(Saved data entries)
┏━━
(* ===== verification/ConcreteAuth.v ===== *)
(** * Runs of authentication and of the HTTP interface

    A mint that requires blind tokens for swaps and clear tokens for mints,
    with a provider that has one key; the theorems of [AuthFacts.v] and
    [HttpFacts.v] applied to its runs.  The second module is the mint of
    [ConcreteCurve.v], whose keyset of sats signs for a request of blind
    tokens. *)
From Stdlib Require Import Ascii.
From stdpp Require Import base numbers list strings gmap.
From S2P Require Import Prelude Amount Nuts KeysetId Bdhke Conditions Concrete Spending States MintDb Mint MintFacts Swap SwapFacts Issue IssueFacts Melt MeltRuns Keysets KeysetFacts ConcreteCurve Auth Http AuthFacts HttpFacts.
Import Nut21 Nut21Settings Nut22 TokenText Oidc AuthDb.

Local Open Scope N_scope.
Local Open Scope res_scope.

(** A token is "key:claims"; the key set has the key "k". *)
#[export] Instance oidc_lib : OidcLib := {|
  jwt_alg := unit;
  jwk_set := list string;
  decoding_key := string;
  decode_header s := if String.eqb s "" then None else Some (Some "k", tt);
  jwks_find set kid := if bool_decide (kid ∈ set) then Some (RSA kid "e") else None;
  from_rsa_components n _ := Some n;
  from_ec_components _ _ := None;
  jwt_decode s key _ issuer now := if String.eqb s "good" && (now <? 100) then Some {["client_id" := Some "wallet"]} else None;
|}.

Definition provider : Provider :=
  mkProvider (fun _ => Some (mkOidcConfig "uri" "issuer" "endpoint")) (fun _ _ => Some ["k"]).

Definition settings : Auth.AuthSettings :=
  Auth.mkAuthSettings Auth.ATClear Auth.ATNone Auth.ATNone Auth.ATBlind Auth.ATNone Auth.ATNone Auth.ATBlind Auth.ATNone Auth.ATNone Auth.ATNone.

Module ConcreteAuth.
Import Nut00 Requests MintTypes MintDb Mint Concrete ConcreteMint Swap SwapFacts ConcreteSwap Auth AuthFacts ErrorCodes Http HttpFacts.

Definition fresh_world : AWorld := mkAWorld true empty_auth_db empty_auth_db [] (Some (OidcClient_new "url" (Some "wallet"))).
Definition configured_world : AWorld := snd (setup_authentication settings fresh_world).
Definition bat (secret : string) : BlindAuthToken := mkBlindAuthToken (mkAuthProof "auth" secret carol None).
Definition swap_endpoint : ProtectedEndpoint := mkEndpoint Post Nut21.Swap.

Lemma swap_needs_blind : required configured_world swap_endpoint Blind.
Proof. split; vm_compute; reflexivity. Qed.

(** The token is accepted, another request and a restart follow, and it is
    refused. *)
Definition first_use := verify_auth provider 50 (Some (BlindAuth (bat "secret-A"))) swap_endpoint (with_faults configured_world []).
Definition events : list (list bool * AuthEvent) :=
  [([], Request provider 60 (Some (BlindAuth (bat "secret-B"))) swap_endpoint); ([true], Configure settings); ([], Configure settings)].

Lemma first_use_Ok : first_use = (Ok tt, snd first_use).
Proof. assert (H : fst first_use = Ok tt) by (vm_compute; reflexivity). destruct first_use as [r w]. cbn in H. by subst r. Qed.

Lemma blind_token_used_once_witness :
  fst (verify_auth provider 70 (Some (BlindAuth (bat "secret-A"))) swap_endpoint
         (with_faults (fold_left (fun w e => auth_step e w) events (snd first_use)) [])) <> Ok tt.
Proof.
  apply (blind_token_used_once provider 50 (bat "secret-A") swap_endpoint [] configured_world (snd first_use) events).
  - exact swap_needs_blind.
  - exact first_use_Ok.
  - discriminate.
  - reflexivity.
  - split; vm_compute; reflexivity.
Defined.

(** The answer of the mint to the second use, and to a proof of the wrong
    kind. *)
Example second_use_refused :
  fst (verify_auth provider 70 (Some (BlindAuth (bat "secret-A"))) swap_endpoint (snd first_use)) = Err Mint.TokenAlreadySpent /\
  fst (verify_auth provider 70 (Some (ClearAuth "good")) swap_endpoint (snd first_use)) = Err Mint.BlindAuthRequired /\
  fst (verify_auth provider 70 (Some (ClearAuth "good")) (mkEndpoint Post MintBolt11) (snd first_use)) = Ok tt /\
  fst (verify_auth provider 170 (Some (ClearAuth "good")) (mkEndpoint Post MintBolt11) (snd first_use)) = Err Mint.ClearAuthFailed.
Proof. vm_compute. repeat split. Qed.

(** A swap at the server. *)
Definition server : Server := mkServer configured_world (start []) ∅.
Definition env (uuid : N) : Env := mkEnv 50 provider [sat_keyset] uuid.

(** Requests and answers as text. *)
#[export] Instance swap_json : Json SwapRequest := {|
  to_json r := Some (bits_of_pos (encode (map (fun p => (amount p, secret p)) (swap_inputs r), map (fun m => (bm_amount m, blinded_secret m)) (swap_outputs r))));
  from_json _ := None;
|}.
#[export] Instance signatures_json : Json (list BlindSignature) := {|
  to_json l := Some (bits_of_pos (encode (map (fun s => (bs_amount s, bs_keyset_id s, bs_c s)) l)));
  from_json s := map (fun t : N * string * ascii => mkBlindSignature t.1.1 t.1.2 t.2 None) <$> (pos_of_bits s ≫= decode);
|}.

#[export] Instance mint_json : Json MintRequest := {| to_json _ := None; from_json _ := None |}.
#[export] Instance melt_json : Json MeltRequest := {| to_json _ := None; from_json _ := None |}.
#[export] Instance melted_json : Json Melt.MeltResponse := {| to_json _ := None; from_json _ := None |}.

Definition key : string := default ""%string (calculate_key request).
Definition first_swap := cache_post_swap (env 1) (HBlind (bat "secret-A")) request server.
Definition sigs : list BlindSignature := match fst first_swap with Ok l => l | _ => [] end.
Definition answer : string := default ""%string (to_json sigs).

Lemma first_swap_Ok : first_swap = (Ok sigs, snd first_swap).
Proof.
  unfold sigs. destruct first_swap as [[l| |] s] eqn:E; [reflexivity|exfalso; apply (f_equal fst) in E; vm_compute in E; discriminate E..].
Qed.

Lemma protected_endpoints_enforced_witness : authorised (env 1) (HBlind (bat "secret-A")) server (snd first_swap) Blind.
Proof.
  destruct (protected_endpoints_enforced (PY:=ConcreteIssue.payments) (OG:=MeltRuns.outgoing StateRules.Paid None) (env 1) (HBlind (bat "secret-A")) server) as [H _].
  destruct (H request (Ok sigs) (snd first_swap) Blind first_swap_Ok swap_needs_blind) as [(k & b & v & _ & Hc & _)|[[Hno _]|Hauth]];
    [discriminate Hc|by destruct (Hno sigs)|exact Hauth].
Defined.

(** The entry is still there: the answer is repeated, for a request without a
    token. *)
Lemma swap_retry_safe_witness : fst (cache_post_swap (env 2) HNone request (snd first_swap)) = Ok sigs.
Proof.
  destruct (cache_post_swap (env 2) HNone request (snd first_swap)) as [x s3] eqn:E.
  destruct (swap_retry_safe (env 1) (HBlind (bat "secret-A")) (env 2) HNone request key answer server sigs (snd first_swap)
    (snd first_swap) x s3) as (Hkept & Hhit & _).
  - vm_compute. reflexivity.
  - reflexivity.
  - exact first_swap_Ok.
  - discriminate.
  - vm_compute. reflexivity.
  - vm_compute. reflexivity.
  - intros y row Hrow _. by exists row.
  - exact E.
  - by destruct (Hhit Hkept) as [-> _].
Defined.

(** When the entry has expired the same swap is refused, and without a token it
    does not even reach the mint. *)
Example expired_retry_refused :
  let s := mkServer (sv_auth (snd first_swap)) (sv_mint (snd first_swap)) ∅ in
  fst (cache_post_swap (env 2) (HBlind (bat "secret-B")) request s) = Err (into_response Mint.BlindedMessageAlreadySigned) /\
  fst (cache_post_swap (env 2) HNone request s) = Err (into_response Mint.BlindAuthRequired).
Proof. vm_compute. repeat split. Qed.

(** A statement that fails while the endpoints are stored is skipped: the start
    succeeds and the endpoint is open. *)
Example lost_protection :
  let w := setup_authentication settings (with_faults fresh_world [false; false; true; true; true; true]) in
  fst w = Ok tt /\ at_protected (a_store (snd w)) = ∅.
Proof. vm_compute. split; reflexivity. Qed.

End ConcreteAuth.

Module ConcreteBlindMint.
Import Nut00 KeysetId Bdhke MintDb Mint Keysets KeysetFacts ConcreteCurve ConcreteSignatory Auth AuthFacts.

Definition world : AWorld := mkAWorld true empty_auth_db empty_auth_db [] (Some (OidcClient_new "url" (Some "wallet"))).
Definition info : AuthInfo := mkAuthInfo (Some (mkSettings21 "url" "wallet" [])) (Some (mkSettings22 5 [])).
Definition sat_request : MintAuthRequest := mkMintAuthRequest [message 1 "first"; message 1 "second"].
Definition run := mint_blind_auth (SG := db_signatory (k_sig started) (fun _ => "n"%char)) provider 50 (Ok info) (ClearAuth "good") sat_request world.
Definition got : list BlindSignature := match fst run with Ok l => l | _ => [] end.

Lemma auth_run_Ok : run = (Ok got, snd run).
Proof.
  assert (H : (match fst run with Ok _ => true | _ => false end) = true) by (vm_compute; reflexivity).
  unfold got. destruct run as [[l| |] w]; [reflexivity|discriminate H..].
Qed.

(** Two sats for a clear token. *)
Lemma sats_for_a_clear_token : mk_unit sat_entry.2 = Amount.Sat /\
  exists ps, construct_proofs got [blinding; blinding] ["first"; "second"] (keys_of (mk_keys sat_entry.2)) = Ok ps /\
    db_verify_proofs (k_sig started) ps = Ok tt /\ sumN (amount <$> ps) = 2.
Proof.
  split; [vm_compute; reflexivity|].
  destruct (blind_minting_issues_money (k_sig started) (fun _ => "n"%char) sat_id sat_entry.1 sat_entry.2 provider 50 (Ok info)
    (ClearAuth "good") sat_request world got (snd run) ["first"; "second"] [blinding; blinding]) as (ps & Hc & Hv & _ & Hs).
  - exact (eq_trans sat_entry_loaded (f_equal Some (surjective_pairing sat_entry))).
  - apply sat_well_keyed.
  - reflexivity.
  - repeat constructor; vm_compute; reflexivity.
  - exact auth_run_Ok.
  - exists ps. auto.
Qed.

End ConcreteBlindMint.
┗━━
Produce exactly the lines from the one containing "- exact auth_run_Ok." through the final line of the records above, both included, and no others.

  - exact auth_run_Ok.
  - exists ps. auto.
Qed.

End ConcreteBlindMint.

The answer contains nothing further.